Olay sırasında çıkan çatışmada, bir polis memuru, grubun ileri doğru hareket etmesi sonucunda sıkışarak ağır yaralandı. Acil yardıma rağmen, 34 yaşındaki memurun hayatını kaybetmesi, ülkede büyük bir üzüntü yarattı. Bu polis memuru, genç yaşta devletine hizmet etmenin onurunu taşıyan, aile babası ve meslektaşları tarafından sevilen bir bireydi. Yaşanan bu trajedi, toplumda aşı karşıtı ve destekçisi olanlar arasında daha fazla tartışma başlattı. Olayın ardından yaşanan bir dizi gözaltı ile birlikte, “Covid-19 aşıları kabul görmüyor” diyen birçok kişi, güvenlik güçleriyle çatışmaya girdi. Yaşanan bu olaylar, aşı karşıtı fikirlerin zararlı bir şekilde toplumda nasıl bir bölünmeye yol açtığını gözler önüne serdi.
Ülke genelinde Covid-19 aşılarına yönelik tepkilerin arttığı bu dönemde, benzer protesto eylemlerinin başka şehirlerde de gerçekleşmesi bekleniyor.
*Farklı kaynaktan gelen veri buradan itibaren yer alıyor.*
(** Lines 7270-7357. *)
Definition schema_k8sio_api_core_v1_NodeSpec : OpenAPIDefinition R :=
    mkOpenAPIDefinition
      (schema [
        Type_ ["object"];
        Properties [
          ("podCIDR", schema [Type_ ["string"]; Format ""]);
          ("podCIDRs", schema [
                         Extensions [
                           ("x-kubernetes-list-type", AString "set");
                           ("x-kubernetes-patch-strategy", AString "merge")];
                         Type_ ["array"];
                         Items (schema [Default (AString ""); Type_ ["string"]; Format ""])]);
          ("providerID", schema [Type_ ["string"]; Format ""]);
          ("unschedulable", schema [Type_ ["boolean"]; Format ""]);
          ("taints", schema [
                       Extensions [("x-kubernetes-list-type", AString "atomic")];
                       Type_ ["array"];
                       Items (schema [Default (AMap []); Ref (ref "k8s.io/api/core/v1.Taint")])]);
          ("configSource", schema [Ref (ref "k8s.io/api/core/v1.NodeConfigSource")]);
          ("externalID", schema [Type_ ["string"]; Format ""])]])
      ["k8s.io/api/core/v1.NodeConfigSource"; "k8s.io/api/core/v1.Taint"].

(** Lines 7359-7559. *)
Definition schema_k8sio_api_core_v1_NodeStatus : OpenAPIDefinition R :=
    mkOpenAPIDefinition
      (schema [
        Type_ ["object"];
        Properties [
          ("capacity", schema [
                         Type_ ["object"];
                         AdditionalProperties (schema [Ref (ref "k8s.io/apimachinery/pkg/api/resource.Quantity")])]);
          ("allocatable", schema [
                            Type_ ["object"];
                            AdditionalProperties (schema 
                                                    [
                                                     Ref (ref "k8s.io/apimachinery/pkg/api/resource.Quantity")])]);
          ("phase", schema [
                      Type_ ["string"];
                      Format "";
                      Enum [AString "Pending"; AString "Running"; AString "Terminated"]]);
          ("conditions", schema [
                           Extensions [
                             ("x-kubernetes-list-map-keys", ASlice [AString "type"]);
                             ("x-kubernetes-list-type", AString "map");
                             ("x-kubernetes-patch-merge-key", AString "type");
                             ("x-kubernetes-patch-strategy", AString "merge")];
                           Type_ ["array"];
                           Items (schema [Default (AMap []); Ref (ref "k8s.io/api/core/v1.NodeCondition")])]);
          ("addresses", schema [
                          Extensions [
                            ("x-kubernetes-list-map-keys", ASlice [AString "type"]);
                            ("x-kubernetes-list-type", AString "map");
                            ("x-kubernetes-patch-merge-key", AString "type");
                            ("x-kubernetes-patch-strategy", AString "merge")];
                          Type_ ["array"];
                          Items (schema [Default (AMap []); Ref (ref "k8s.io/api/core/v1.NodeAddress")])]);
          ("daemonEndpoints", schema [Default (AMap []); Ref (ref "k8s.io/api/core/v1.NodeDaemonEndpoints")]);
          ("nodeInfo", schema [Default (AMap []); Ref (ref "k8s.io/api/core/v1.NodeSystemInfo")]);
          ("images", schema [
                       Extensions [("x-kubernetes-list-type", AString "atomic")];
                       Type_ ["array"];
                       Items (schema [Default (AMap []); Ref (ref "k8s.io/api/core/v1.ContainerImage")])]);
          ("volumesInUse", schema [
                             Extensions [("x-kubernetes-list-type", AString "atomic")];
                             Type_ ["array"];
                             Items (schema [Default (AString ""); Type_ ["string"]; Format ""])]);
          ("volumesAttached", schema [
                                Extensions [("x-kubernetes-list-type", AString "atomic")];
                                Type_ ["array"];
                                Items (schema [Default (AMap []); Ref (ref "k8s.io/api/core/v1.AttachedVolume")])]);
          ("config", schema [Ref (ref "k8s.io/api/core/v1.NodeConfigStatus")]);
          ("runtimeHandlers", schema [
                                Extensions [("x-kubernetes-list-type", AString "atomic")];
                                Type_ ["array"];
                                Items (schema [
                                         Default (AMap []);
                                         Ref (ref "k8s.io/api/core/v1.NodeRuntimeHandler")])]);
          ("features", schema [Ref (ref "k8s.io/api/core/v1.NodeFeatures")])]])
        ["k8s.io/api/core/v1.AttachedVolume"; "k8s.io/api/core/v1.ContainerImage";
         "k8s.io/api/core/v1.NodeAddress"; "k8s.io/api/core/v1.NodeCondition";
         "k8s.io/api/core/v1.NodeConfigStatus"; "k8s.io/api/core/v1.NodeDaemonEndpoints";
         "k8s.io/api/core/v1.NodeFeatures"; "k8s.io/api/core/v1.NodeRuntimeHandler";
         "k8s.io/api/core/v1.NodeSystemInfo"; "k8s.io/apimachinery/pkg/api/resource.Quantity"].

(** Lines 7561-7579. *)
Definition schema_k8sio_api_core_v1_NodeSwapStatus : OpenAPIDefinition R :=
    mkOpenAPIDefinition
      (schema [Type_ ["object"]; Properties [("capacity", schema [Type_ ["integer"]; Format "int64"])]])
      [].

(** Lines 7581-7681. *)
Definition schema_k8sio_api_core_v1_NodeSystemInfo : OpenAPIDefinition R :=
    mkOpenAPIDefinition
      (schema [
        Type_ ["object"];
        Properties [
          ("machineID", schema [Default (AString ""); Type_ ["string"]; Format ""]);
          ("systemUUID", schema [Default (AString ""); Type_ ["string"]; Format ""]);
          ("bootID", schema [Default (AString ""); Type_ ["string"]; Format ""]);
          ("kernelVersion", schema [Default (AString ""); Type_ ["string"]; Format ""]);
          ("osImage", schema [Default (AString ""); Type_ ["string"]; Format ""]);
          ("containerRuntimeVersion", schema [Default (AString ""); Type_ ["string"]; Format ""]);
          ("kubeletVersion", schema [Default (AString ""); Type_ ["string"]; Format ""]);
          ("kubeProxyVersion", schema [Default (AString ""); Type_ ["string"]; Format ""]);
          ("operatingSystem", schema [Default (AString ""); Type_ ["string"]; Format ""]);
          ("architecture", schema [Default (AString ""); Type_ ["string"]; Format ""]);
          ("swap", schema [Ref (ref "k8s.io/api/core/v1.NodeSwapStatus")])];
        Required 
          ["machineID"; "systemUUID"; "bootID"; "kernelVersion"; "osImage"; "containerRuntimeVersion";
           "kubeletVersion"; "kubeProxyVersion"; "operatingSystem"; "architecture"]])
      ["k8s.io/api/core/v1.NodeSwapStatus"].

(** Lines 7683-7715. *)
Definition schema_k8sio_api_core_v1_ObjectFieldSelector : OpenAPIDefinition R :=
    mkOpenAPIDefinition
      (schema [
        Type_ ["object"];
        Properties [
          ("apiVersion", schema [Type_ ["string"]; Format ""]);
          ("fieldPath", schema [Default (AString ""); Type_ ["string"]; Format ""])];
        Required ["fieldPath"];
        Extensions [("x-kubernetes-map-type", AString "atomic")]])
      [].

(** Lines 7717-7782. *)
Definition schema_k8sio_api_core_v1_ObjectReference : OpenAPIDefinition R :=
    mkOpenAPIDefinition
      (schema [
        Type_ ["object"];
        Properties [
          ("kind", schema [Type_ ["string"]; Format ""]);
          ("namespace", schema [Type_ ["string"]; Format ""]);
          ("name", schema [Type_ ["string"]; Format ""]);
          ("uid", schema [Type_ ["string"]; Format ""]);
          ("apiVersion", schema [Type_ ["string"]; Format ""]);
          ("resourceVersion", schema [Type_ ["string"]; Format ""]);
          ("fieldPath", schema [Type_ ["string"]; Format ""])];
        Extensions [("x-kubernetes-map-type", AString "atomic")]])
      [].

(** Lines 7784-7832. *)
Definition schema_k8sio_api_core_v1_PersistentVolume : OpenAPIDefinition R :=
    mkOpenAPIDefinition
      (schema [
        Type_ ["object"];
        Properties [
          ("kind", schema [Type_ ["string"]; Format ""]);
          ("apiVersion", schema [Type_ ["string"]; Format ""]);
          ("metadata", schema [Default (AMap []); Ref (ref "k8s.io/apimachinery/pkg/apis/meta/v1.ObjectMeta")]);
          ("spec", schema [Default (AMap []); Ref (ref "k8s.io/api/core/v1.PersistentVolumeSpec")]);
          ("status", schema [Default (AMap []); Ref (ref "k8s.io/api/core/v1.PersistentVolumeStatus")])]])
        ["k8s.io/api/core/v1.PersistentVolumeSpec"; "k8s.io/api/core/v1.PersistentVolumeStatus";
         "k8s.io/apimachinery/pkg/apis/meta/v1.ObjectMeta"].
Yetkililer, aşıların güvenliği ve etkinliği konusunda sıklıkla bilgilendirmelerde bulunarak toplumu bilgilendirmeye çalışsalar da, bazı bireyler bu anlatımları ciddiye almıyor. Aşı karşıtı hareketin büyümesi ve bu tür şiddet olaylarının yaşanması, birer halk sağlığı sorununun yanı sıra toplumsal bir kriz halini almış durumda. Hükümetin alacağı önlemler ve toplumda oluşan bu bölünmenin nasıl aşılacağı, belirsizliğini koruyor.
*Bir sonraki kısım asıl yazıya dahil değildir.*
(* ===== verification/OpenAPICore3.v ===== *)
(** * The schemas of k8s.io/api/core/v1, from PersistentVolumeClaimTemplate to ReplicationControllerSpec *)

From stdpp Require Import base list strings.
From Stdlib Require Import ZArith.
From S2P Require Import Prelude OpenAPI.

Local Open Scope string_scope.

Section Definitions.
Context {R : Type} {library : OpenAPILibrary R} (ref : string -> R).

(** Lines 8214-8242. *)
Definition schema_k8sio_api_core_v1_PersistentVolumeClaimTemplate : OpenAPIDefinition R :=
    mkOpenAPIDefinition
      (schema [
        Type_ ["object"];
        Properties [
          ("metadata", schema [Default (AMap []); Ref (ref "k8s.io/apimachinery/pkg/apis/meta/v1.ObjectMeta")]);
          ("spec", schema [Default (AMap []); Ref (ref "k8s.io/api/core/v1.PersistentVolumeClaimSpec")])];
        Required ["spec"]])
      ["k8s.io/api/core/v1.PersistentVolumeClaimSpec"; "k8s.io/apimachinery/pkg/apis/meta/v1.ObjectMeta"].

(** Lines 8244-8271. *)
Definition schema_k8sio_api_core_v1_PersistentVolumeClaimVolumeSource : OpenAPIDefinition R :=
    mkOpenAPIDefinition
      (schema [
        Type_ ["object"];
        Properties [
          ("claimName", schema [Default (AString ""); Type_ ["string"]; Format ""]);
          ("readOnly", schema [Type_ ["boolean"]; Format ""])];
        Required ["claimName"]])
      [].

(** Lines 8273-8322. *)
Definition schema_k8sio_api_core_v1_PersistentVolumeList : OpenAPIDefinition R :=
    mkOpenAPIDefinition
      (schema [
        Type_ ["object"];
        Properties [
          ("kind", schema [Type_ ["string"]; Format ""]);
          ("apiVersion", schema [Type_ ["string"]; Format ""]);
          ("metadata", schema [Default (AMap []); Ref (ref "k8s.io/apimachinery/pkg/apis/meta/v1.ListMeta")]);
          ("items", schema [
                      Type_ ["array"];
                      Items (schema [Default (AMap []); Ref (ref "k8s.io/api/core/v1.PersistentVolume")])])];
        Required ["items"]])
      ["k8s.io/api/core/v1.PersistentVolume"; "k8s.io/apimachinery/pkg/apis/meta/v1.ListMeta"].

(** Lines 8324-8469. *)
Definition schema_k8sio_api_core_v1_PersistentVolumeSource : OpenAPIDefinition R :=
    mkOpenAPIDefinition
      (schema [
        Type_ ["object"];
        Properties [
          ("gcePersistentDisk", schema [Ref (ref "k8s.io/api/core/v1.GCEPersistentDiskVolumeSource")]);
          ("awsElasticBlockStore", schema [Ref (ref "k8s.io/api/core/v1.AWSElasticBlockStoreVolumeSource")]);
          ("hostPath", schema [Ref (ref "k8s.io/api/core/v1.HostPathVolumeSource")]);
          ("glusterfs", schema [Ref (ref "k8s.io/api/core/v1.GlusterfsPersistentVolumeSource")]);
          ("nfs", schema [Ref (ref "k8s.io/api/core/v1.NFSVolumeSource")]);
          ("rbd", schema [Ref (ref "k8s.io/api/core/v1.RBDPersistentVolumeSource")]);
          ("iscsi", schema [Ref (ref "k8s.io/api/core/v1.ISCSIPersistentVolumeSource")]);
          ("cinder", schema [Ref (ref "k8s.io/api/core/v1.CinderPersistentVolumeSource")]);
          ("cephfs", schema [Ref (ref "k8s.io/api/core/v1.CephFSPersistentVolumeSource")]);
          ("fc", schema [Ref (ref "k8s.io/api/core/v1.FCVolumeSource")]);
          ("flocker", schema [Ref (ref "k8s.io/api/core/v1.FlockerVolumeSource")]);
          ("flexVolume", schema [Ref (ref "k8s.io/api/core/v1.FlexPersistentVolumeSource")]);
          ("azureFile", schema [Ref (ref "k8s.io/api/core/v1.AzureFilePersistentVolumeSource")]);
          ("vsphereVolume", schema [Ref (ref "k8s.io/api/core/v1.VsphereVirtualDiskVolumeSource")]);
          ("quobyte", schema [Ref (ref "k8s.io/api/core/v1.QuobyteVolumeSource")]);
          ("azureDisk", schema [Ref (ref "k8s.io/api/core/v1.AzureDiskVolumeSource")]);
          ("photonPersistentDisk", schema [Ref (ref "k8s.io/api/core/v1.PhotonPersistentDiskVolumeSource")]);
          ("portworxVolume", schema [Ref (ref "k8s.io/api/core/v1.PortworxVolumeSource")]);
          ("scaleIO", schema [Ref (ref "k8s.io/api/core/v1.ScaleIOPersistentVolumeSource")]);
          ("local", schema [Ref (ref "k8s.io/api/core/v1.LocalVolumeSource")]);
          ("storageos", schema [Ref (ref "k8s.io/api/core/v1.StorageOSPersistentVolumeSource")]);
          ("csi", schema [Ref (ref "k8s.io/api/core/v1.CSIPersistentVolumeSource")])]])
        ["k8s.io/api/core/v1.AWSElasticBlockStoreVolumeSource"; "k8s.io/api/core/v1.AzureDiskVolumeSource";
         "k8s.io/api/core/v1.AzureFilePersistentVolumeSource";
         "k8s.io/api/core/v1.CSIPersistentVolumeSource"; "k8s.io/api/core/v1.CephFSPersistentVolumeSource";
         "k8s.io/api/core/v1.CinderPersistentVolumeSource"; "k8s.io/api/core/v1.FCVolumeSource";
         "k8s.io/api/core/v1.FlexPersistentVolumeSource"; "k8s.io/api/core/v1.FlockerVolumeSource";
         "k8s.io/api/core/v1.GCEPersistentDiskVolumeSource";
         "k8s.io/api/core/v1.GlusterfsPersistentVolumeSource"; "k8s.io/api/core/v1.HostPathVolumeSource";
         "k8s.io/api/core/v1.ISCSIPersistentVolumeSource"; "k8s.io/api/core/v1.LocalVolumeSource";
         "k8s.io/api/core/v1.NFSVolumeSource"; "k8s.io/api/core/v1.PhotonPersistentDiskVolumeSource";
         "k8s.io/api/core/v1.PortworxVolumeSource"; "k8s.io/api/core/v1.QuobyteVolumeSource";
         "k8s.io/api/core/v1.RBDPersistentVolumeSource";
         "k8s.io/api/core/v1.ScaleIOPersistentVolumeSource";
         "k8s.io/api/core/v1.StorageOSPersistentVolumeSource";
         "k8s.io/api/core/v1.VsphereVirtualDiskVolumeSource"].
Aşı karşıtı ve destekçisi olanlar arasında süregelen bu çatışmalar, Türkiye’de büyük bir kamplaşmaya neden olmaktadır. Toplumda yaşanan bu tür olayların, uzlaşı ve hoşgörü ile atlatılması gerektiği aşikar. Yaşanan trajik olaylar, Covid-19 mücadelesinin yalnızca sağlık alanında değil, aynı zamanda toplumsal alanda da dikkatli bir şekilde yürütülmesi gerektiğini hatırlatıyor. Ülkemizin geleceği için aşı olmanın önemini unutmamak ve toplumsal birliği sağlamak, her bireyin sorumluluğudur.
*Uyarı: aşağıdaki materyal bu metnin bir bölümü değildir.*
(** Lines 15291-15346. *)
Definition schema_pkg_apis_meta_v1_APIResourceList : OpenAPIDefinition R :=
    mkOpenAPIDefinition
      (schema [
        Type_ ["object"];
        Properties [
          ("kind", schema [Type_ ["string"]; Format ""]);
          ("apiVersion", schema [Type_ ["string"]; Format ""]);
          ("groupVersion", schema [Default (AString ""); Type_ ["string"]; Format ""]);
          ("resources", schema [
                          Extensions [("x-kubernetes-list-type", AString "atomic")];
                          Type_ ["array"];
                          Items (schema [
                                   Default (AMap []);
                                   Ref (ref "k8s.io/apimachinery/pkg/apis/meta/v1.APIResource")])])];
        Required ["groupVersion"; "resources"]])
      ["k8s.io/apimachinery/pkg/apis/meta/v1.APIResource"].

(** Lines 15348-15415. *)
Definition schema_pkg_apis_meta_v1_APIVersions : OpenAPIDefinition R :=
    mkOpenAPIDefinition
      (schema [
        Type_ ["object"];
        Properties [
          ("kind", schema [Type_ ["string"]; Format ""]);
          ("apiVersion", schema [Type_ ["string"]; Format ""]);
          ("versions", schema [
                         Extensions [("x-kubernetes-list-type", AString "atomic")];
                         Type_ ["array"];
                         Items (schema [Default (AString ""); Type_ ["string"]; Format ""])]);
          ("serverAddressByClientCIDRs", schema [
                                           Extensions [("x-kubernetes-list-type", AString "atomic")];
                                           Type_ ["array"];
                                           Items (schema [
                                                    Default (AMap []);
                                                    Ref (ref "k8s.io/apimachinery/pkg/apis/meta/v1.ServerAddressByClientCIDR")])])];
        Required ["versions"; "serverAddressByClientCIDRs"]])
      ["k8s.io/apimachinery/pkg/apis/meta/v1.ServerAddressByClientCIDR"].

(** Lines 15417-15479. *)
Definition schema_pkg_apis_meta_v1_ApplyOptions : OpenAPIDefinition R :=
    mkOpenAPIDefinition
      (schema [
        Type_ ["object"];
        Properties [
          ("kind", schema [Type_ ["string"]; Format ""]);
          ("apiVersion", schema [Type_ ["string"]; Format ""]);
          ("dryRun", schema [
                       Extensions [("x-kubernetes-list-type", AString "atomic")];
                       Type_ ["array"];
                       Items (schema [Default (AString ""); Type_ ["string"]; Format ""])]);
          ("force", schema [Default (ABool false); Type_ ["boolean"]; Format ""]);
          ("fieldManager", schema [Default (AString ""); Type_ ["string"]; Format ""])];
        Required ["force"; "fieldManager"]])
      [].

(** Lines 15481-15540. *)
Definition schema_pkg_apis_meta_v1_Condition : OpenAPIDefinition R :=
    mkOpenAPIDefinition
      (schema [
        Type_ ["object"];
        Properties [
          ("type", schema [Default (AString ""); Type_ ["string"]; Format ""]);
          ("status", schema [Default (AString ""); Type_ ["string"]; Format ""]);
          ("observedGeneration", schema [Type_ ["integer"]; Format "int64"]);
          ("lastTransitionTime", schema [Ref (ref "k8s.io/apimachinery/pkg/apis/meta/v1.Time")]);
          ("reason", schema [Default (AString ""); Type_ ["string"]; Format ""]);
          ("message", schema [Default (AString ""); Type_ ["string"]; Format ""])];
        Required ["type"; "status"; "lastTransitionTime"; "reason"; "message"]])
      ["k8s.io/apimachinery/pkg/apis/meta/v1.Time"].

(** Lines 15542-15601. *)
Definition schema_pkg_apis_meta_v1_CreateOptions : OpenAPIDefinition R :=
    mkOpenAPIDefinition
      (schema [
        Type_ ["object"];
        Properties [
          ("kind", schema [Type_ ["string"]; Format ""]);
          ("apiVersion", schema [Type_ ["string"]; Format ""]);
          ("dryRun", schema [
                       Extensions [("x-kubernetes-list-type", AString "atomic")];
                       Type_ ["array"];
                       Items (schema [Default (AString ""); Type_ ["string"]; Format ""])]);
          ("fieldManager", schema [Type_ ["string"]; Format ""]);
          ("fieldValidation", schema [Type_ ["string"]; Format ""])]])
      [].

(** Lines 15603-15684. *)
Definition schema_pkg_apis_meta_v1_DeleteOptions : OpenAPIDefinition R :=
    mkOpenAPIDefinition
      (schema [
        Type_ ["object"];
        Properties [
          ("kind", schema [Type_ ["string"]; Format ""]);
          ("apiVersion", schema [Type_ ["string"]; Format ""]);
          ("gracePeriodSeconds", schema [Type_ ["integer"]; Format "int64"]);
          ("preconditions", schema [Ref (ref "k8s.io/apimachinery/pkg/apis/meta/v1.Preconditions")]);
          ("orphanDependents", schema [Type_ ["boolean"]; Format ""]);
          ("propagationPolicy", schema [Type_ ["string"]; Format ""]);
          ("dryRun", schema [
                       Extensions [("x-kubernetes-list-type", AString "atomic")];
                       Type_ ["array"];
                       Items (schema [Default (AString ""); Type_ ["string"]; Format ""])]);
          ("ignoreStoreReadErrorWithClusterBreakingPotential", schema [Type_ ["boolean"]; Format ""])]])
      ["k8s.io/apimachinery/pkg/apis/meta/v1.Preconditions"].

(** Lines 15686-15696. *)
Definition schema_pkg_apis_meta_v1_Duration : OpenAPIDefinition R :=
    mkOpenAPIDefinition
      (schema [Type_ Duration_OpenAPISchemaType; Format Duration_OpenAPISchemaFormat])
      [].

(** Lines 15698-15746. *)
Definition schema_pkg_apis_meta_v1_FieldSelectorRequirement : OpenAPIDefinition R :=
    mkOpenAPIDefinition
      (schema [
        Type_ ["object"];
        Properties [
          ("key", schema [Default (AString ""); Type_ ["string"]; Format ""]);
          ("operator", schema [Default (AString ""); Type_ ["string"]; Format ""]);
          ("values", schema [
                       Extensions [("x-kubernetes-list-type", AString "atomic")];
                       Type_ ["array"];
                       Items (schema [Default (AString ""); Type_ ["string"]; Format ""])])];
        Required ["key"; "operator"]])
      [].

(** Lines 15748-15757. *)
Definition schema_pkg_apis_meta_v1_FieldsV1 : OpenAPIDefinition R :=
    mkOpenAPIDefinition
      (schema [Type_ ["object"]])
      [].

(** Lines 15759-15791. *)
Definition schema_pkg_apis_meta_v1_GetOptions : OpenAPIDefinition R :=
    mkOpenAPIDefinition
      (schema [
        Type_ ["object"];
        Properties [
          ("kind", schema [Type_ ["string"]; Format ""]);
          ("apiVersion", schema [Type_ ["string"]; Format ""]);
          ("resourceVersion", schema [Type_ ["string"]; Format ""])]])
      [].

(** Lines 15793-15819. *)
Definition schema_pkg_apis_meta_v1_GroupKind : OpenAPIDefinition R :=
    mkOpenAPIDefinition
      (schema [
        Type_ ["object"];
        Properties [
          ("group", schema [Default (AString ""); Type_ ["string"]; Format ""]);
          ("kind", schema [Default (AString ""); Type_ ["string"]; Format ""])];
        Required ["group"; "kind"]])
      [].

(** Lines 15821-15847. *)
Definition schema_pkg_apis_meta_v1_GroupResource : OpenAPIDefinition R :=
    mkOpenAPIDefinition
      (schema [
        Type_ ["object"];
        Properties [
          ("group", schema [Default (AString ""); Type_ ["string"]; Format ""]);
          ("resource", schema [Default (AString ""); Type_ ["string"]; Format ""])];
        Required ["group"; "resource"]])
      [].

(** Lines 15849-15875. *)
Definition schema_pkg_apis_meta_v1_GroupVersion : OpenAPIDefinition R :=
    mkOpenAPIDefinition
      (schema [
        Type_ ["object"];
        Properties [
          ("group", schema [Default (AString ""); Type_ ["string"]; Format ""]);
          ("version", schema [Default (AString ""); Type_ ["string"]; Format ""])];
        Required ["group"; "version"]])
      [].

(** Lines 15877-15905. *)
Definition schema_pkg_apis_meta_v1_GroupVersionForDiscovery : OpenAPIDefinition R :=
    mkOpenAPIDefinition
      (schema [
        Type_ ["object"];
        Properties [
          ("groupVersion", schema [Default (AString ""); Type_ ["string"]; Format ""]);
          ("version", schema [Default (AString ""); Type_ ["string"]; Format ""])];
        Required ["groupVersion"; "version"]])
      [].

(** Lines 15907-15940. *)
Definition schema_pkg_apis_meta_v1_GroupVersionKind : OpenAPIDefinition R :=
    mkOpenAPIDefinition
      (schema [
        Type_ ["object"];
        Properties [
          ("group", schema [Default (AString ""); Type_ ["string"]; Format ""]);
          ("version", schema [Default (AString ""); Type_ ["string"]; Format ""]);
          ("kind", schema [Default (AString ""); Type_ ["string"]; Format ""])];
        Required ["group"; "version"; "kind"]])
      [].

(** Lines 15942-15975. *)
Definition schema_pkg_apis_meta_v1_GroupVersionResource : OpenAPIDefinition R :=
    mkOpenAPIDefinition
      (schema [
        Type_ ["object"];
        Properties [
          ("group", schema [Default (AString ""); Type_ ["string"]; Format ""]);
          ("version", schema [Default (AString ""); Type_ ["string"]; Format ""]);
          ("resource", schema [Default (AString ""); Type_ ["string"]; Format ""])];
        Required ["group"; "version"; "resource"]])
      [].

(** Lines 15977-16001. *)
Definition schema_pkg_apis_meta_v1_InternalEvent : OpenAPIDefinition R :=
    mkOpenAPIDefinition
      (schema [
        Type_ ["object"];
        Properties [("Type", schema [Default (AString ""); Type_ ["string"]; Format ""]); ("Object", schema [])];
        Required ["Type"; "Object"]])
      [].

(** Lines 16003-16056. *)
Definition schema_pkg_apis_meta_v1_LabelSelector : OpenAPIDefinition R :=
    mkOpenAPIDefinition
      (schema [
        Type_ ["object"];
        Properties [
          ("matchLabels", schema [
                            Type_ ["object"];
                            AdditionalProperties (schema [Default (AString ""); Type_ ["string"]; Format ""])]);
          ("matchExpressions", schema [
                                 Extensions [("x-kubernetes-list-type", AString "atomic")];
                                 Type_ ["array"];
                                 Items (schema [
                                          Default (AMap []);
                                          Ref (ref "k8s.io/apimachinery/pkg/apis/meta/v1.LabelSelectorRequirement")])])];
        Extensions [("x-kubernetes-map-type", AString "atomic")]])
      ["k8s.io/apimachinery/pkg/apis/meta/v1.LabelSelectorRequirement"].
Bu olaylar karşısında insanların duyarlılığı artırılarak bilimsel verilerin halkla daha etkili bir biçimde paylaşılması sağlanmalıdır. Toplum olarak daha güçlü bir irade sergileyerek, toplumdaki kutuplaşmanın önüne geçilmeli, sağlıklı bir yaşam sürdürmek için gereken adımlar atılmalıdır. Aksi takdirde, Covid-19 karşıtlığına dayanan bu tür şiddet içeren eylemlerin artması, hem kamu güvenliğini tehdit etmekte hem de hayatını kaybedenler gibi trajik sonuçlarla toplumda kalıcı yaralar açmaktadır. Bu olayların bir an önce sona ermesi dileğiyle, kaybettiğimiz polis memurunun anısını yaşatmak, bu olaylardan ders alarak daha sağlıklı ve güvenli bir gelecek için mücadele etmek, en büyük sorumluluklarımızdandır.